Она подплыла ближе, окутав меня облаком своих дорогих духов — терпкий аромат уда смешивался с розой и амброй. Тот самый парфюм, который она называла "ароматом достойной женщины".
От удушающего запаха к горлу подступила тошнота, а может, от осознания того, что происходит.
— Ты же не думала, что это продлится вечно? — ее голос сочился ядом. — Что мой сын, наследник одной из самых влиятельных семей Турции, всерьез воспримет брак с какой-то русской девчонкой? Да к тому же простушкой!
— Мы женаты четыре года, — прошептала я. — У нас есть дочь…
Айлин рассмеялась — холодно и резко.
— Четыре года? И ты думаешь, это что-то значит? — она поправила тяжелое колье на шее змеиным движением. — Тебе в этом доме никогда не были рады. Ты ему не пара, вы из разных миров, разных сословий. Ты даже не представляешь, кто мы такие. Давид многое от тебя скрывал!

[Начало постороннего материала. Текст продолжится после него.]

(** ** Low bits of a header byte *)

Lemma lor_low n : 0 <= n < 32 ->
  Z.lor 0xa0 n = 0xa0 + n /\ (n < 16 -> Z.lor 0x90 n = 0x90 + n) /\
  Z.land (0xa0 + n) 0x1f = n /\ (n < 16 -> Z.land (0x90 + n) 0x0f = n).
Proof.
  intros Hn.
  assert (Forall (fun n => Z.lor 0xa0 n = 0xa0 + n /\ (n < 16 -> Z.lor 0x90 n = 0x90 + n) /\
    Z.land (0xa0 + n) 0x1f = n /\ (n < 16 -> Z.land (0x90 + n) 0x0f = n)) (seqZ 0 32)) as H.
  { cbn [seqZ seq fmap list_fmap]. repeat constructor; cbn; try lia; intros; try reflexivity;
      discriminate. }
  rewrite List.Forall_forall in H. apply H, list_elem_of_In, elem_of_seqZ. lia.
Qed.

(** ** The packer *)

Section Packer.
Context {W : WStream} {L : WStreamLaws W} (x : msgpack_packer).
Context (Hx : forall bs, appends (callback x bs) bs 0).

Lemma appends_uint32 d : is_u32 d -> appends (msgpack_pack_uint32 x d) (wire_uint32 d) 0.
Proof.
  intros Hd. unfold is_u32 in Hd. unfold msgpack_pack_uint32, wire_uint32.
  destruct (Z.ltb_spec d (2 ^ 8)); destruct (Z.ltb_spec d (2 ^ 7)); try lia.
  - replace (u8 d) with d by (unfold u8; rewrite Z.mod_small; lia). apply Hx.
  - replace (u8 d) with d by (unfold u8; rewrite Z.mod_small; lia). apply Hx.
  - case_match; apply Hx.
Qed.

Lemma appends_array n : 0 <= n < 16 -> appends (msgpack_pack_array x n) [0x90 + n] 0.
Proof.
  intros Hn. unfold msgpack_pack_array. destruct (Z.ltb_spec n 16); [|lia].
  replace (u8 n) with n by (unfold u8; rewrite Z.mod_small; lia).
  destruct (lor_low n) as (_ & E & _); [lia|]. rewrite E by lia. apply Hx.
Qed.

Lemma appends_raw l : 0 <= l -> appends (msgpack_pack_raw x l) (wire_raw_header l) 0.
Proof.
  intros Hl. unfold msgpack_pack_raw, wire_raw_header. destruct (Z.ltb_spec l 32).
  - replace (u8 l) with l by (unfold u8; rewrite Z.mod_small; lia).
    destruct (lor_low l) as (-> & _); [lia|]. apply Hx.
  - case_match; apply Hx.
Qed.

Lemma appends_raw_body bs l : 0 <= l <= Z.of_nat (length bs) ->
  appends (msgpack_pack_raw_body x (Some bs) l) (take (Z.to_nat l) bs) 0.
Proof. intros Hl. unfold msgpack_pack_raw_body. rewrite decide_True by lia. apply Hx. Qed.
(* ===== verification/RpcPack.v ===== *)
(** * RPC packing helpers

    freerds/rpc/pack.c and the macros of freerds/rpc/rpc.h: packing values to a
    stream, checking and converting unpacked objects, and the shape that all
    the message functions of freerds/rpc/msg.c share.

    An [FDSAPI_...] struct starts with the common fields
    ([FDSAPI_MSG_COMMON()]); [RPC B] is such a struct with the remaining fields
    [B].  A [char*] is the block it points to, terminator included, [None] for
    [NULL]. *)

From S2P Require Import Prelude WStream VarMsg SessionMsg Msgpack.

Record FDSAPI_MSG_HEADER := mk_rpc_header {
  msgSize : Z; msgType : Z; callId : Z; status : Z  (* UINT32 *)
}.

Record RPC (B : Type) := Rpc { rpc_header : FDSAPI_MSG_HEADER; rpc_data : B }.
Arguments Rpc {B} _ _.
Arguments rpc_header {B} _.
Arguments rpc_data {B} _.

Definition set_status {B} (v : Z) (r : RPC B) : RPC B :=
  let h := rpc_header r in Rpc (mk_rpc_header (msgSize h) (msgType h) (callId h) v) (rpc_data r).
Definition set_data {B} (b : B) (r : RPC B) : RPC B := Rpc (rpc_header r) b.

Section Pack.
Context {W : WStream}.

Definition msgpack_stream_write (bs : list Z) : SM Z := fun s =>
  let s := Stream_EnsureRemainingCapacity (Z.of_nat (length bs)) s in
  '(_, s) ← Stream_Write bs s;
  Some (0, s).

Definition msgpack_stream_packer_init : msgpack_packer := mk_packer msgpack_stream_write.

Definition msgpack_pack_cstr (pk : msgpack_packer) (cstr : option (list Z)) : SM Z :=
  match cstr with
  | Some bs =>
      match strlen bs with
      | None => fault
      | Some length =>
          msgpack_pack_raw pk (Z.of_nat length) ≫= fun _ =>
          msgpack_pack_raw_body pk cstr (Z.of_nat length) ≫= fun _ =>
          mret 0
      end
  | None =>
      msgpack_pack_raw pk 0 ≫= fun _ =>
      msgpack_pack_raw_body pk None 0 ≫= fun _ =>
      mret 0
  end.

Definition msgpack_pack_bool (pk : msgpack_packer) (b : Z) : SM Z :=
  (if b =? 0 then msgpack_pack_false pk else msgpack_pack_true pk) ≫= fun _ => mret 0.

(** [STREAM_PACK_PREPARE(s)], the calls of the packer, [STREAM_PACK_FINALIZE(s)];
    the stream that is returned. *)
Definition pack_message {A} (m : msgpack_packer -> SM A) (s : option wStream) : option wStream :=
  let s := match s with Some s => s | None => Stream_New 512 end in
  '(_, s) ← m msgpack_stream_packer_init s;
  Some (Stream_SetPosition 0 (Stream_SealLength s)).
End Pack.

(** ** Unpacking: [None] is [FALSE] *)

Definition msgpack_unpack_array (obj : msgpack_object) : option Z :=
  match obj with MSGPACK_OBJECT_ARRAY l => Some (Z.of_nat (length l)) | _ => None end.

Definition msgpack_unpack_array_min (obj : msgpack_object) (min : Z) : option Z :=
  match obj with
  | MSGPACK_OBJECT_ARRAY l =>
      if Z.of_nat (length l) <? min then None else Some (Z.of_nat (length l))
  | _ => None
  end.

Definition msgpack_unpack_uint32 (obj : msgpack_object) : option Z :=
  match obj with MSGPACK_OBJECT_POSITIVE_INTEGER v => Some (u32 v) | _ => None end.

Definition msgpack_unpack_uint64 (obj : msgpack_object) : option Z :=
  match obj with MSGPACK_OBJECT_POSITIVE_INTEGER v => Some (u64 v) | _ => None end.

Definition msgpack_unpack_cstr (obj : msgpack_object) : option (option (list Z)) :=
  match obj with
  | MSGPACK_OBJECT_RAW ptr =>
      if Z.of_nat (length ptr) <? 1 then Some None else Some (Some (ptr ++ [0]))
  | _ => None
  end.

Definition msgpack_unpack_bool (obj : msgpack_object) : option Z :=
  match obj with MSGPACK_OBJECT_BOOLEAN b => Some (if b then 1 else 0) | _ => None end.

(** [if (!unpack(obj++, &(r->field))) return FALSE;]: the boolean is [false]
    for the early return; reading behind the array is undefined. *)
Definition unpack_step (B : Type) : Type :=
  list msgpack_object -> RPC B -> option (bool * list msgpack_object * RPC B).

Definition unpack_field {A B} (unpack : msgpack_object -> option A) (field : A -> RPC B -> RPC B) :
    unpack_step B := fun obj r =>
  match obj with
  | [] => None
  | o :: obj =>
      match unpack o with
      | None => Some (false, obj, r)
      | Some v => Some (true, obj, field v r)
      end
  end.

Fixpoint unpack_fields {B} (steps : list (unpack_step B)) (obj : list msgpack_object) (r : RPC B) :
    option (bool * RPC B) :=
  match steps with
  | [] => Some (true, r)
  | step :: steps =>
      '(ok, obj, r) ← step obj r;
      if ok : bool then unpack_fields steps obj r else Some (false, r)
  end.

(** The unpack functions: [msgpack_unpack_next], the check of the array, the
    fields. *)
Definition unpack_message {B} (min : Z) (steps : list (unpack_step B)) (r : RPC B)
    (buffer : list Z) : option (bool * RPC B) :=
  root ← msgpack_unpack_next buffer;
  match root with
  | None => Some (false, r)
  | Some root =>
      match msgpack_unpack_array_min root min, root with
      | Some _, MSGPACK_OBJECT_ARRAY obj => unpack_fields steps obj r
      | _, _ => Some (false, r)
      end
  end.
Lemma cast_unpack_spec {B} `{RpcView B} (f : RPC B -> list Z -> option (bool * RPC B)) min steps
    d0 (b0 : B) os rest r' d' :
  (forall r buf, f r buf = unpack_message min steps r buf) ->
  rproj (rpc_data d0) = Some b0 ->
  Forall ok_scalar os -> (length os < 16)%nat -> min <= Z.of_nat (length os) ->
  unpack_fields steps os (Rpc (rpc_header d0) b0) = Some (true, r') ->
  Rpc (rpc_header r') (rinj (rpc_data r')) = d' ->
  cast_unpack f d0 (wire_array os ++ rest) = Some (true, d').
Proof.
  intros Hf Hb Hok Hl Hm E <-. unfold cast_unpack. rewrite Hb. cbn [mbind option_bind].
  rewrite Hf, (unpack_message_spec _ _ _ _ _ _ Hok Hl Hm E). done.
Qed.

Lemma cast_unpack_total {B} `{RpcView B} (f : RPC B -> list Z -> option (bool * RPC B)) min steps
    d0 (b0 : B) buffer :
  (forall r buf, f r buf = unpack_message min steps r buf) ->
  rproj (rpc_data d0) = Some b0 -> Forall field_step steps -> Z.of_nat (length steps) <= min ->
  Forall is_u8 buffer -> exists ok d', cast_unpack f d0 buffer = Some (ok, d').
Proof.
  intros Hf Hb Hs Hm Hbuf. unfold cast_unpack. rewrite Hb. cbn [mbind option_bind].
  rewrite Hf. destruct (unpack_message_total min steps (Rpc (rpc_header d0) b0) buffer Hs Hm Hbuf)
    as (ok & r' & ->). by eexists _, _.
Qed.

Lemma cast_unpack_fits {B} `{RpcView B} (f : RPC B -> list Z -> option (bool * RPC B)) ks steps d0 (b0 : B) buffer root :
  (forall r buf, f r buf = unpack_message (Z.of_nat (length ks)) steps r buf) -> rproj (rpc_data d0) = Some b0 ->
  msgpack_unpack_next buffer = Some root -> Forall2 step_kind ks steps ->
  exists d', cast_unpack f d0 buffer = Some (acceptable ks root, d').
Proof.
  intros Hf Hb Hr Hs. unfold cast_unpack. rewrite Hb. cbn [mbind option_bind].
  rewrite Hf. destruct (unpack_message_fits ks steps (Rpc (rpc_header d0) b0) buffer root Hs Hr) as (r' & ->). by eexists.
Qed.

Section Spec.
Context {W : WStream} {L : WStreamLaws W}.

Lemma rpc_pack_spec r s : rpc_ok r -> fresh s ->
  exists s', freerds_rpc_msg_pack (rpc_type (rpc_data r)) (Some r) s = Some (Some s') /\
    sealed s' (wire_array (rpc_objects r)).
Proof.
  intros Hok Hs.
  enough (exists m : msgpack_packer -> SM Z, freerds_rpc_msg_pack (rpc_type (rpc_data r)) (Some r) s =
      (s ← pack_message m s; Some (Some s)) /\
      appends (m msgpack_stream_packer_init) (wire_array (rpc_objects r)) 0) as (m & E & Hm).
  { destruct (pack_message_spec m _ _ s Hs Hm) as (s' & E' & H). exists s'. by rewrite E, E'. }
  destruct r as [h []]; cbn [rpc_ok rpc_objects rpc_data rpc_header] in Hok |- *;
    (eexists; split; [reflexivity|]); cbv beta;
    (apply packs_array; [reflexivity|cbn [length]; lia|]);
    repeat first [apply packs_last | apply packs_next];
    first [apply packs_uint32 | apply packs_cstr | apply packs_bool]; intuition.
Qed.

Lemma rpc_unpack_spec h0 b0 r rest :
  rpc_ok r -> rpc_type b0 = rpc_type (rpc_data r) ->
  freerds_rpc_msg_unpack (rpc_type (rpc_data r)) (Some (Rpc h0 b0))
    (wire_array (rpc_objects r) ++ rest) = Some (true, Some (rpc_recv h0 r)).
Proof.
  intros Hok Ht. pose proof (rpc_objects_ok r Hok) as Ho. pose proof (rpc_objects_length r) as Hl.
  unfold freerds_rpc_msg_unpack. rewrite find_func_entry. cbn [mbind option_bind].
  enough (Unpack (rpc_func (rpc_data r)) (Rpc h0 b0) (wire_array (rpc_objects r) ++ rest) =
          Some (true, rpc_recv h0 r)) as -> by done.
  destruct r as [h []]; destruct b0; try discriminate Ht; clear Ht;
    cbn [rpc_ok rpc_objects rpc_recv rpc_data rpc_header] in *;
    (eapply cast_unpack_spec; [reflexivity|reflexivity|exact Ho|exact Hl|cbn [length]; lia| |]);
    try (repeat (cbn [unpack_fields unpack_field msgpack_unpack_uint32 msgpack_unpack_bool mbind
                      option_bind]; rewrite ?unpacks_cstr); reflexivity);
    cbn; rewrite ?u32_id by intuition;
    try match goal with |- context [negb ?x] => destruct x end;
    first [reflexivity | by destruct b0].
Qed.

(** Unpacking is defined on arbitrary bytes for every message whose check of
    the array covers its fields. *)
Lemma rpc_unpack_total h0 b0 buffer :
  Forall is_u8 buffer -> rpc_type b0 <> FDSAPI_CHANNEL_ENDPOINT_OPEN_RESPONSE_ID ->
  exists ok r', freerds_rpc_msg_unpack (rpc_type b0) (Some (Rpc h0 b0)) buffer = Some (ok, Some r').
Proof.
  intros Hb Ht. unfold freerds_rpc_msg_unpack. rewrite find_func_entry. cbn [mbind option_bind].
  enough (exists ok r', Unpack (rpc_func b0) (Rpc h0 b0) buffer = Some (ok, r')) as (ok & r' & ->)
    by (by eexists _, _).
  destruct b0; try (by destruct (Ht eq_refl)); clear Ht;
    (eapply cast_unpack_total; [reflexivity|reflexivity|
       repeat (apply List.Forall_cons; [apply unpack_field_step|]); apply List.Forall_nil|
       cbn; lia|exact Hb]).
Qed.

(** What is accepted. *)
Lemma rpc_unpack_accepts h0 b0 buffer root :
  msgpack_unpack_next buffer = Some root -> rpc_type b0 <> FDSAPI_CHANNEL_ENDPOINT_OPEN_RESPONSE_ID ->
  exists r', freerds_rpc_msg_unpack (rpc_type b0) (Some (Rpc h0 b0)) buffer = Some (acceptable (rpc_fields b0) root, Some r').
Proof.
  intros Hr Ht. unfold freerds_rpc_msg_unpack. rewrite find_func_entry. cbn [mbind option_bind].
  enough (exists r', Unpack (rpc_func b0) (Rpc h0 b0) buffer = Some (acceptable (rpc_fields b0) root, r')) as (r' & ->)
    by (by eexists).
  destruct b0; try (by destruct (Ht eq_refl)); clear Ht;
    (eapply cast_unpack_fits; [reflexivity|reflexivity|exact Hr|
       repeat (apply Forall2_cons_2; [first [apply step_uint | apply step_bool | apply step_string]|]); apply Forall2_nil_2]).
Qed.

(** The response that opens an endpoint has three fields and is checked for two. *)
Lemma open_response_accepts h0 b0 buffer root :
  msgpack_unpack_next buffer = Some root -> rpc_type b0 = FDSAPI_CHANNEL_ENDPOINT_OPEN_RESPONSE_ID ->
  (exists v w, root = Some (MSGPACK_OBJECT_ARRAY [MSGPACK_OBJECT_POSITIVE_INTEGER v; MSGPACK_OBJECT_POSITIVE_INTEGER w]) /\
     freerds_rpc_msg_unpack (rpc_type b0) (Some (Rpc h0 b0)) buffer = None) \/
  (~ exists v w, root = Some (MSGPACK_OBJECT_ARRAY [MSGPACK_OBJECT_POSITIVE_INTEGER v; MSGPACK_OBJECT_POSITIVE_INTEGER w])) /\
  exists r', freerds_rpc_msg_unpack (rpc_type b0) (Some (Rpc h0 b0)) buffer = Some (acceptable (rpc_fields b0) root, Some r').
Proof.
  intros Hr Ht. unfold freerds_rpc_msg_unpack. rewrite find_func_entry. destruct b0; try discriminate Ht. cbn [mbind option_bind rpc_func].
  cbn. unfold cast_unpack, ChannelEndpointOpenResponse.freerds_unpack_channel_endpoint_open_response, unpack_message. cbn. rewrite Hr. cbn.
  destruct root as [[| | | | | |l|]|]; try (right; split; [by intros (? & ? & ?)|by eexists]). cbn [msgpack_unpack_array_min].
  destruct l as [|o1 [|o2 [|o3 l]]].
  - right. split; [by intros (? & ? & ?)|]. by eexists.
  - right. split; [by intros (? & ? & ?)|]. cbn. rewrite andb_false_r. by eexists.
  - destruct o1; try (right; split; [by intros (? & ? & ?)|by eexists]). destruct o2; try (right; split; [by intros (? & ? & ?)|by eexists]).
    left. by eexists _, _.
  - right. split; [by intros (? & ? & ?)|]. destruct (Z.ltb_spec (Z.of_nat (length (o1 :: o2 :: o3 :: l))) 2) as [H|_]; [cbn in H; lia|].
    destruct o1; try by eexists. destruct o2; try by eexists. destruct o3 as [| | | | |raw| |]; try by eexists. cbn. destruct (_ <? 1); by eexists.
Qed.

(** The pointers that are freed are those of the struct, except for
    [FDSAPI_SWITCH_SERVICE_ENDPOINT_REQUEST]. *)
Lemma rpc_free_spec r :
  rpc_type (rpc_data r) <> FDSAPI_SWITCH_SERVICE_ENDPOINT_REQUEST_ID ->
  freerds_rpc_msg_free (rpc_type (rpc_data r)) (Some r) = Some (rpc_strings (rpc_data r)).
Proof.
  intros Ht. unfold freerds_rpc_msg_free. rewrite find_func_entry. cbn [mbind option_bind].
  destruct r as [h []]; try reflexivity. by destruct (Ht eq_refl).
Qed.
End Spec.

(** A canonical message arrives unchanged. *)
Lemma rpc_recv_canonical h0 r : rpc_canonical (rpc_data r) -> rpc_data (rpc_recv h0 r) = rpc_data r.
Proof.
  destruct r as [h []]; unfold rpc_canonical; cbn [rpc_strings rpc_data rpc_recv rpc_header];
    intros [Hs Hb]; repeat (apply List.Forall_cons_iff in Hs as [-> Hs]); destruct b; try reflexivity.
  cbn in *. by destruct Hb as [-> | ->].
Qed.
(* ===== verification/ProtocolTheorems.v ===== *)
(** * Theorems on the message protocol

    Framing, round trips, memory safety and ownership for the messages of
    freerds/backend/protocol.c, through the dispatching functions of its
    tables; and the messages for which they do not hold. *)

From S2P Require Import Prelude WStream ListStream Message ClientMsg ServerMsg VarMsg SessionMsg.
From S2P Require Import WindowMsg MsgTable TableFacts Pipe Transport TransportFacts Pipeline Instances.

(** A stream of [n] zero bytes, and one that holds the given bytes. *)
Definition blank (n : nat) : @wStream list_wstream := LStream (replicate n 0) 0 n.
Definition filled (bs : list Z) (n : nat) : @wStream list_wstream := LStream (bs ++ replicate (n - length bs) 0) 0 n.

Definition garbage (n pos len : nat) : @wStream list_wstream := LStream (replicate n 0xFF) pos len.

Definition some_rect : RDS_RECT := mk_rect 0 0 0 0.
Definition header (t : Z) : RDS_MSG_COMMON := mk_common t 0 0 some_rect.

Ты… всего лишь была его игрушкой.
Она сделала паузу, наслаждаясь моим замешательством, как гурман наслаждается редким деликатесом.
— Они с Ясминой скоро поженятся — по-настоящему поженятся, не та жалкая церемония, что была у вас. А с тобой он просто... развлекался. — Ее губы искривились в презрительной усмешке. — А теперь тебя переселят в крыло для обслуживающего персонала, где тебе самое место. Будешь сидеть с его детьми — их с Ясминой детьми, когда она станет хозяйкой этого дома и каждый год будет дарить моему сыну по наследнику!
Она сделала паузу, разглядывая меня, как особенно неприятное насекомое, случайно заползшее в ее безупречный сад:
— А тебе лучше уйти самой. Пока не стало... неприятно. — Её наманикюренный палец очертил в воздухе какую-то фигуру, словно ставя точку в моей судьбе. — Я даже помогу тебе с деньгами — мы не скупимся на щедрые отступные. Семья Шахин умеет быть великодушными... к обслуге.
— А Маша? — у меня перехватило дыхание.
— А Марьям! — она произнесла имя внучки с особым удовольствием. — Марьям останется здесь. Где ей и место. В конце концов, в ней течет наша кровь, кровь нашей семьи. По нашим законам дети принадлежат семье мужа — ты ведь знала об этом, когда выходила замуж? — ее зловещая улыбка стала еще шире. — Или ты была слишком увлечена турецкими сериалами, чтобы поинтересоваться реальными законами? Думала, что любовь все победит, как в дешевых мелодрамах?
Каждое ее слово било точно в цель, словно она годами училась искусству причинять боль, как другие учатся искусству каллиграфии.
В глазах потемнело. Комната вдруг начала кружиться, роскошные узоры на персидских коврах поплыли, превращаясь в размытые пятна.
Стены, казалось, сжимались, становилось трудно дышать. Голос свекрови доносился словно сквозь толщу воды — далекий, искаженный.